Tag Archives: gay rights

Right to Control

Many of the cases that arrive before the U.S. Supreme Court begin with individuals either trying right a wrong or make their own lives better.  They rarely expect to launch a national movement.  That was pretty much the case when Norma McCorvey found herself pregnant with her third child in 1969.  An unemployed carnival worker living outside Dallas at the time, McCorvey apparently had led a rough life and had given up her first two children for adoption.  She didn’t need – and couldn’t afford – to bring another child into the world.  However, the state of Texas didn’t allow for abortions except to save the life of the mother.  Even rape and incest victims couldn’t end their unwanted pregnancies.  Like so many women in her situation, McCorvey was too poor to travel to another state where abortions were safe and legal.  She even tried to obtain an illegal abortion, but again the cost was prohibitive.  She sought legal help and ended up under the guidance of attorneys Linda Coffee and Sarah Weddington.

In 1970, after McCorvey had given birth and given up the baby, Coffee and Weddington filed paper work challenging the Texas law and bestowed the name “Jane Roe” upon their client.  They targeted then-Dallas County District Attorney Henry Wade.  Wade had entered the national spotlight nearly a decade earlier when he prosecuted Jack Ruby for killing Lee Harvey Oswald who had been accused of assassinating President John F. Kennedy.  (Wade would later come to light as a ruthless prosecutor who engaged in unscrupulous legal maneuvers to ensure criminal prosecutions, no matter the cost and despite evidence to the contrary.)

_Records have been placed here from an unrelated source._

Lemma zigzig_left_turn d s cl cr C b B a A :
  td s cl (Node (Node C b B) a A) cr -> compare d (data s b) < 0 -> C <> Leaf ->
  exists s', turn_left compare d (Some a) (Some b) (bot cl) (bot cr) s =
      Done ((true, rt C, bot cl, Some b, compare d (data s b)), s') /\
    tree_only s s' /\ td s' cl C (InL b (Node B a A) :: cr).
Proof.
  intros H Hc HC. td_open H.
  colour Hnd [before cl'; elems Lb; [lb]; elems C; [b]; elems B; [a]; elems A; [rb]; elems Rb; after cr'].
  assert (a ∈ live s /\ b ∈ live s /\ lb ∈ live s /\ rb ∈ live s /\
    (forall x, rt B = Some x -> x ∈ live s) /\ (forall x, rt C = Some x -> x ∈ live s)) as (? & ? & ? & ? & LB & LC)
    by (splits; try (intros x ?%rt_elem); apply Hlv; set_solver).
  unfold turn_left. prun. rewrite (proj2 (Z.ltb_lt _ _) Hc). prun. known.
  root_case C LC; [|by apply rt_none in E]. prun. known. root_case B LB; prun; td_close Hnd Hlv.
Qed.

Lemma zigzag_left_turn d s cl cr B b C a A :
  td s cl (Node (Node B b C) a A) cr -> 0 < compare d (data s b) -> C <> Leaf ->
  exists s', turn_left compare d (Some a) (Some b) (bot cl) (bot cr) s =
      Done ((true, rt C, Some b, Some a, compare d (data s b)), s') /\
    tree_only s s' /\ td s' (InR B b :: cl) C (InL a A :: cr).
Proof.
  intros H Hc HC. td_open H.
  colour Hnd [before cl'; elems Lb; [lb]; elems B; [b]; elems C; [a]; elems A; [rb]; elems Rb; after cr'].
  assert (a ∈ live s /\ b ∈ live s /\ lb ∈ live s /\ rb ∈ live s /\
    (forall x, rt C = Some x -> x ∈ live s)) as (? & ? & ? & ? & LC)
    by (splits; try (intros x ?%rt_elem); apply Hlv; set_solver).
  unfold turn_left. prun. rewrite (proj2 (Z.ltb_ge _ 0)) by lia. prun. rewrite (proj2 (Z.ltb_lt _ _) Hc). prun. known.
  root_case C LC; [|by apply rt_none in E]. prun. td_close Hnd Hlv.
Qed.

Lemma zig_left_turn d s cl cr B b C a A :
  td s cl (Node (Node B b C) a A) cr ->
  (compare d (data s b) < 0 -> B = Leaf) -> (0 < compare d (data s b) -> C = Leaf) ->
  exists s', turn_left compare d (Some a) (Some b) (bot cl) (bot cr) s =
      Done ((false, Some b, bot cl, Some a, compare d (data s b)), s') /\
    tree_only s s' /\ td s' cl (Node B b C) (InL a A :: cr).
Proof.
  intros H H1 H2. td_open H.
  colour Hnd [before cl'; elems Lb; [lb]; elems B; [b]; elems C; [a]; elems A; [rb]; elems Rb; after cr'].
  assert (a ∈ live s /\ b ∈ live s /\ lb ∈ live s /\ rb ∈ live s) as (? & ? & ? & ?)
    by (splits; apply Hlv; set_solver).
  unfold turn_left. prun.
  destruct (compare d (data s b) <? 0) eqn:E1; ztests; prun; known; [assert (rt B = None) as -> by (by rewrite H1); prun|].
  - rewrite (proj2 (Z.ltb_ge 0 _)) by lia. prun. td_close Hnd Hlv.
  - destruct (0 <? compare d (data s b)) eqn:E2; ztests; prun; known; [assert (rt C = None) as -> by (by rewrite H2)|]; prun; td_close Hnd Hlv.
Qed.
Lemma zigzig_right_turn d s cl cr C b B a A :
  td s cl (Node A a (Node B b C)) cr -> 0 < compare d (data s b) -> C <> Leaf ->
  exists s', turn_right compare d (Some a) (Some b) (bot cl) (bot cr) s =
      Done ((true, rt C, Some b, bot cr, compare d (data s b)), s') /\
    tree_only s s' /\ td s' (InR (Node A a B) b :: cl) C cr.
Proof.
  intros H Hc HC. td_open H.
  colour Hnd [before cl'; elems Lb; [lb]; elems A; [a]; elems B; [b]; elems C; [rb]; elems Rb; after cr'].
  assert (a ∈ live s /\ b ∈ live s /\ lb ∈ live s /\ rb ∈ live s /\
    (forall x, rt B = Some x -> x ∈ live s) /\ (forall x, rt C = Some x -> x ∈ live s)) as (? & ? & ? & ? & LB & LC)
    by (splits; try (intros x ?%rt_elem); apply Hlv; set_solver).
  unfold turn_right. prun. rewrite (proj2 (Z.ltb_lt _ _) Hc). prun. known.
  root_case C LC; [|by apply rt_none in E]. prun. known. root_case B LB; prun; td_close Hnd Hlv.
Qed.

Lemma zigzag_right_turn d s cl cr B b C a A :
  td s cl (Node A a (Node C b B)) cr -> compare d (data s b) < 0 -> C <> Leaf ->
  exists s', turn_right compare d (Some a) (Some b) (bot cl) (bot cr) s =
      Done ((true, rt C, Some a, Some b, compare d (data s b)), s') /\
    tree_only s s' /\ td s' (InR A a :: cl) C (InL b B :: cr).
Proof.
  intros H Hc HC. td_open H.
  colour Hnd [before cl'; elems Lb; [lb]; elems A; [a]; elems C; [b]; elems B; [rb]; elems Rb; after cr'].
  assert (a ∈ live s /\ b ∈ live s /\ lb ∈ live s /\ rb ∈ live s /\
    (forall x, rt C = Some x -> x ∈ live s)) as (? & ? & ? & ? & LC)
    by (splits; try (intros x ?%rt_elem); apply Hlv; set_solver).
  unfold turn_right. prun. rewrite (proj2 (Z.ltb_ge 0 _)) by lia. prun. rewrite (proj2 (Z.ltb_lt _ _) Hc). prun. known.
  root_case C LC; [|by apply rt_none in E]. prun. td_close Hnd Hlv.
Qed.

Lemma zig_right_turn d s cl cr B b C a A :
  td s cl (Node A a (Node B b C)) cr ->
  (compare d (data s b) < 0 -> B = Leaf) -> (0 < compare d (data s b) -> C = Leaf) ->
  exists s', turn_right compare d (Some a) (Some b) (bot cl) (bot cr) s =
      Done ((false, Some b, Some a, bot cr, compare d (data s b)), s') /\
    tree_only s s' /\ td s' (InR A a :: cl) (Node B b C) cr.
Proof.
  intros H H1 H2. td_open H.
  colour Hnd [before cl'; elems Lb; [lb]; elems A; [a]; elems B; [b]; elems C; [rb]; elems Rb; after cr'].
  assert (a ∈ live s /\ b ∈ live s /\ lb ∈ live s /\ rb ∈ live s) as (? & ? & ? & ?)
    by (splits; apply Hlv; set_solver).
  unfold turn_right. prun.
  destruct (0 <? compare d (data s b)) eqn:E1; ztests; prun; known; [assert (rt C = None) as -> by (by rewrite H2); prun|].
  - rewrite (proj2 (Z.ltb_ge _ 0)) by lia. prun. td_close Hnd Hlv.
  - destruct (compare d (data s b) <? 0) eqn:E2; ztests; prun; known; [assert (rt B = None) as -> by (by rewrite H1)|]; prun; td_close Hnd Hlv.
Qed.
End TopDown.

After McCorvey’s suit was filed, a Texas district court ruled the state’s abortion ban violated the constitutional right to privacy under the 14th Amendment.  Wade persisted, however, and vowed to prosecute any doctor who performed what he deemed unnecessary abortions in the state.  The case eventually reached the U.S. Supreme Court and, in a 7-2 ruling on January 22, 1973, abortion was fully legalized in the United States.

That was pretty much the end of the issue until the 1980s, when right-wing religious leaders began stoking the fires of anti-abortion rhetoric.  It accompanied the presidency of Ronald Reagan who openly stated he wished for a return to an America before the 1960s.  That should say enough about his bigoted state of mind, but it aligned with a growing hostility towards progressive ideology and civil rights legislation.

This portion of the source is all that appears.